Sin su activa presencia desaparecería una barrera formidable capaz de contener la arbitrariedad
gubernamental. Y todo aquello que contenga al despotismo es bienvenido. Para que la
monarquía esté vigente no basta con que existan poderes intermedios, es fundamental que esté
vigente el imperio de la ley. “No basta que haya en una monarquía rangos intermedios; se
necesita además un depósito de leyes. Este depósito no puede estar más que en los cuerpos
políticos, en esas corporaciones que anuncian las leyes cuando se las hace y las recuerdan
cuando se las olvida. La ignorancia natural en la nobleza, la falta de atención que la distingue, su
menosprecio de la autoridad civil, exigen que haya un cuerpo encargado de sacar las leyes del
polvo que las cubre”.

A diferencia de la república democrática, la república aristocrática y la monarquía, el Estado


despótico es ilegítimo.
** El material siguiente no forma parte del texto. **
(* ===== verification/CompilerFacts.v ===== *)
(** * The expressions the compiler writes

    [alcpp] writes C++ expressions made of calls of [make_int], [make_string],
    [make_symbol] and [make_list] and of the variables [Qnil], [Qt] and those
    of the primitives.  [read_cpp] reads such an expression as the C++ language
    does and [exec] runs it.  For a tree that can be written out ([emittable])
    the text reads back, and running it builds the tree again, with the object
    of the primitive in place of a symbol that names one. *)

From stdpp Require Import base gmap strings list.
From Stdlib Require Import Ascii ZArith Lia.
From S2P Require Import Prelude Registry Hash Numeric Store Object Env Eval Strings Parser Loading ReadPrint RoundTrip Programs.

(** ** C++ expressions *)

Inductive cpp :=
| CInt (z : Z)
| CStr (s : string)
| CVar (name : string)
| CCall (name : string) (args : list cpp).

(** The longest prefix of characters that pass a test. *)
Fixpoint span (f : ascii -> bool) (s : string) : string * string :=
  match s with
  | String c r => if f c then let p := span f r in (String c p.1, p.2) else (EmptyString, s)
  | EmptyString => (EmptyString, EmptyString)
  end.

(** *** String literals *)

Definition char_of_code (z : Z) : ascii := ascii_of_N (Z.to_N z).
(** The value of a character up to FFFF, in UTF-8. *)
Definition utf8 (z : Z) : string :=
  of_chars (map char_of_code
    (if z <? 128 then [z]
     else if z <? 2048 then [192 + z / 64; 128 + z mod 64]
     else [224 + z / 4096; 128 + (z / 64) mod 64; 128 + z mod 64])).
Definition hex_value (c : ascii) : option Z :=
  let z := char_code c in
  if between "0" "9" c then Some (z - 48)
  else if between "a" "f" c then Some (z - 87)
  else if between "A" "F" c then Some (z - 55) else None.
Definition hex4_value (a b c d : ascii) : option Z :=
  match hex_value a, hex_value b, hex_value c, hex_value d with
  | Some a, Some b, Some c, Some d =>
      let z := ((a * 16 + b) * 16 + c) * 16 + d in if (55296 <=? z) && (z <=? 57343) then None else Some z
  | _, _, _, _ => None
  end.
(** Simple escape sequences. *)
Definition escape_value (c : ascii) : option Z :=
  match char_code c with
  | 97 => Some 7 | 98 => Some 8 | 116 => Some 9 | 110 => Some 10 | 118 => Some 11 | 102 => Some 12 | 114 => Some 13
  | 34 => Some 34 | 39 => Some 39 | 63 => Some 63 | 92 => Some 92 | _ => None
  end.
Definition put (x : string) (r : option (string * string)) : option (string * string) :=
  match r with Some (y, k) => Some (String.append x y, k) | None => None end.

(** Behind the opening quote; neither a line end nor another escape. *)
Fixpoint read_literal (s : string) : option (string * string) :=
  match s with
  | EmptyString => None
  | String c r =>
      if Ascii.eqb c "034" then Some (EmptyString, r)
      else if Ascii.eqb c "010" then None
      else if Ascii.eqb c "092" then
        match r with
        | String "u" (String x1 (String x2 (String x3 (String x4 r)))) =>
            match hex4_value x1 x2 x3 x4 with Some z => put (utf8 z) (read_literal r) | None => None end
        | String e r =>
            match escape_value e with Some z => put (String (char_of_code z) EmptyString) (read_literal r) | None => None end
        | EmptyString => None
        end
      else put (String c EmptyString) (read_literal r)
  end.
El déspota lo es todo. Su voluntad es omnímoda y los súbditos son
esclavos. El déspota está por encima de las leyes, las libertades y la vida de los demás. “Resulta
de la naturaleza misma del poder despótico, y se comprende bien, que estando en uno solo se
encargue a uno solo de ejercerlo. Un hombre a quien sus cinco sentidos le dicen continuamente
que él lo es todo y los otros no son nada, es naturalmente perezoso, ignorante, libertino.
Abandona, pues, o descuida las obligaciones. Pero si el déspota se confía, no a un hombre, sino
a varios, surgirán disputas entre ellos; intrigará cada uno por ser el primer esclavo y acabará el
príncipe por encargarse él mismo de la administración”.